*** INFORMATION ***
(** Creations are not idempotent.  The informer may show the snapshot
    without the name of its data object after a first creation succeeded (the
    desired state is refreshed by a later event), and the reconciler then
    starts the creation again with the same object.  Both runs succeed, and
    they leave two backend snapshots and two data objects for one snapshot. *)
Theorem getSnapshotCreateFunc_twice w s claim pv :
  let ns := Namespace (vs_Metadata s) in
  let nm := Name (vs_Metadata s) in
  let first := "k8s-volume-snapshot-" +:+ uuid (e_uuids w) in
  let second := "k8s-volume-snapshot-" +:+ uuid (S (e_uuids w)) in
  ready_to_snapshot names (e_api w) ns nm s claim pv ->
  snaps (e_api w) !! (ns, nm) = Some s ->
  SnapshotDataName (vs_Spec s) = "" ->
  datas (e_api w) !! first = None -> datas (e_api w) !! second = None -> first <> second ->
  (forall pl, exists source pl',
     plugin _ (PSnapshotCreate (GetSupportedVolumeFromPVSpec (pv_Spec pv)) pv) pl
       = ((Some source, None), pl')) ->
  exists w1 w2 d1 d2,
    runs (getSnapshotCreateFunc (clients names) (snapshot_key s) s) w = (Returned (Ok tt), w1) /\
    runs (getSnapshotCreateFunc (clients names) (snapshot_key s) s) w1 = (Returned (Ok tt), w2) /\
    datas (e_api w2) = <[second := d2]> (<[first := d1]> (datas (e_api w))) /\
    refers_to (snapshot_key s) d1 = true /\ refers_to (snapshot_key s) d2 = true.
Proof.
  intros ns nm first second Hready Hstored Hnew Hfirst Hsecond Hne Hcreate.
  change (snapshot_key s) with (MakeSnapshotName ns nm) in *.
  destruct (Hcreate (e_plugin w)) as (source1 & pl1 & Hpl1).
  destruct (create_run w ns nm s s claim pv source1 pl1 Hready Hstored Hnew Hpl1 Hfirst)
    as (d & w1 & Hrun1 & Hd1 & _ & _ & Hs1 & Hc1 & Hv1 & _ & <- & Hu1 & _).
  destruct (Hcreate (e_plugin w1)) as (source2 & pl2 & Hpl2).
  edestruct (create_run w1 ns nm s (set_vs_binding (Name (vsd_Metadata d)) [ready_condition (e_clock w)] s) claim pv source2 pl2)
    as (d' & w2 & Hrun2 & Hd2 & _); try done.
  - by eapply ready_to_snapshot_mono.
  - rewrite Hs1. apply lookup_insert_eq.
  - unfold next_data_name. rewrite Hu1, Hd1. by rewrite lookup_insert_ne.
  - exists w1, w2. do 2 eexists. split; [exact Hrun1|]. split; [exact Hrun2|].
    rewrite Hd2, Hd1. unfold next_data_name. rewrite Hu1. split; [done|].
    split; apply new_data_refers.
Qed.
End lifecycle.

(** * The hypotheses at a concrete server and plugin *)

#[local] Instance sorted : MapRange := map_range_sorted.

#[local] Existing Instance MapServer.server.
#[local] Existing Instance MapServer.laws.

Definition example_server : MapServer.state :=
  {| MapServer.s_pvcs := {[("ns", "claim") := example_claim]};
     MapServer.s_pvs := {["pv" := example_pv]};
     MapServer.s_snaps := {[("ns", "a") := example_snapshot "a" ""]};
     MapServer.s_datas := ∅ |}.

Definition example_plugin : handler PluginE unit := fun X e w => (accept_plugin e, w).

Definition example_uuid (n : nat) : string := match n with O => "first" | _ => "second" end.

Definition example_env : env MapServer.state unit :=
  Build_env example_server tt Second 0 {| dsw := ∅; asw := ∅ |}.

Lemma example_ready :
  ready_to_snapshot ["hostPath"] example_server "ns" "a" (example_snapshot "a" "")
    example_claim example_pv.
Proof. split; try done; try (vm_compute; reflexivity). by left. Qed.

Lemma snapshot_lifecycle_witness :
  exists w1,
    run (handle_env example_plugin example_uuid)
        (getSnapshotCreateFunc (clients ["hostPath"]) "ns/a" (example_snapshot "a" ""))
        example_env = (Returned (Ok tt), w1) /\
    (SnapshotDataName ∘ vs_Spec) <$> snaps (e_api w1) !! ("ns", "a")
      = Some "k8s-volume-snapshot-first".
Proof.
  edestruct (snapshot_lifecycle example_plugin example_uuid ["hostPath"] example_env
               (example_snapshot "a" "") example_claim example_pv example_source)
    as (w1 & w2 & w3 & s1 & d2 & Hrun & Hs1 & Hname & _).
  - exact example_ready.
  - reflexivity.
  - reflexivity.
  - reflexivity.
  - apply map_Forall_empty.
  - intros []. by exists tt.
  - intros []. by exists tt.
  - intros []. by exists tt.
  - exists w1. split; [exact Hrun|].
    change (Namespace _) with "ns" in Hs1; change (Name _) with "a" in Hs1.
    rewrite Hs1. cbn. by rewrite Hname.
Defined.

Lemma getSnapshotCreateFunc_twice_witness :
  exists w1 w2,
    run (handle_env example_plugin example_uuid)
        (getSnapshotCreateFunc (clients ["hostPath"]) "ns/a" (example_snapshot "a" ""))
        example_env = (Returned (Ok tt), w1) /\
    run (handle_env example_plugin example_uuid)
        (getSnapshotCreateFunc (clients ["hostPath"]) "ns/a" (example_snapshot "a" ""))
        w1 = (Returned (Ok tt), w2) /\
    is_Some (datas (e_api w2) !! "k8s-volume-snapshot-second").
Proof.
  edestruct (getSnapshotCreateFunc_twice example_plugin example_uuid ["hostPath"] example_env
               (example_snapshot "a" "") example_claim example_pv)
    as (w1 & w2 & d1 & d2 & Hrun1 & Hrun2 & Hd & _).
  - exact example_ready.
  - reflexivity.
  - reflexivity.
  - reflexivity.
  - reflexivity.
  - discriminate.
  - intros []. by exists example_source, tt.
  - exists w1, w2. split; [exact Hrun1|]. split; [exact Hrun2|].
    rewrite Hd. eexists. apply lookup_insert_eq.
Defined.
*** End of INFORMATION ***
WHAT THIS TASK INVOLVES> Reproduce only the lines above spanning from the line containing "(e_uuids w) in" through the line containing "- exists w1, w2. do", word for word.

ANSWER FOR THIS EXERCISE>
  let first := "k8s-volume-snapshot-" +:+ uuid (e_uuids w) in
  let second := "k8s-volume-snapshot-" +:+ uuid (S (e_uuids w)) in
  ready_to_snapshot names (e_api w) ns nm s claim pv ->
  snaps (e_api w) !! (ns, nm) = Some s ->
  SnapshotDataName (vs_Spec s) = "" ->
  datas (e_api w) !! first = None -> datas (e_api w) !! second = None -> first <> second ->
  (forall pl, exists source pl',
     plugin _ (PSnapshotCreate (GetSupportedVolumeFromPVSpec (pv_Spec pv)) pv) pl
       = ((Some source, None), pl')) ->
  exists w1 w2 d1 d2,
    runs (getSnapshotCreateFunc (clients names) (snapshot_key s) s) w = (Returned (Ok tt), w1) /\
    runs (getSnapshotCreateFunc (clients names) (snapshot_key s) s) w1 = (Returned (Ok tt), w2) /\
    datas (e_api w2) = <[second := d2]> (<[first := d1]> (datas (e_api w))) /\
    refers_to (snapshot_key s) d1 = true /\ refers_to (snapshot_key s) d2 = true.
Proof.
  intros ns nm first second Hready Hstored Hnew Hfirst Hsecond Hne Hcreate.
  change (snapshot_key s) with (MakeSnapshotName ns nm) in *.
  destruct (Hcreate (e_plugin w)) as (source1 & pl1 & Hpl1).
  destruct (create_run w ns nm s s claim pv source1 pl1 Hready Hstored Hnew Hpl1 Hfirst)
    as (d & w1 & Hrun1 & Hd1 & _ & _ & Hs1 & Hc1 & Hv1 & _ & <- & Hu1 & _).
  destruct (Hcreate (e_plugin w1)) as (source2 & pl2 & Hpl2).
  edestruct (create_run w1 ns nm s (set_vs_binding (Name (vsd_Metadata d)) [ready_condition (e_clock w)] s) claim pv source2 pl2)
    as (d' & w2 & Hrun2 & Hd2 & _); try done.
  - by eapply ready_to_snapshot_mono.
  - rewrite Hs1. apply lookup_insert_eq.
  - unfold next_data_name. rewrite Hu1, Hd1. by rewrite lookup_insert_ne.
  - exists w1, w2. do 2 eexists. split; [exact Hrun1|]. split; [exact Hrun2|].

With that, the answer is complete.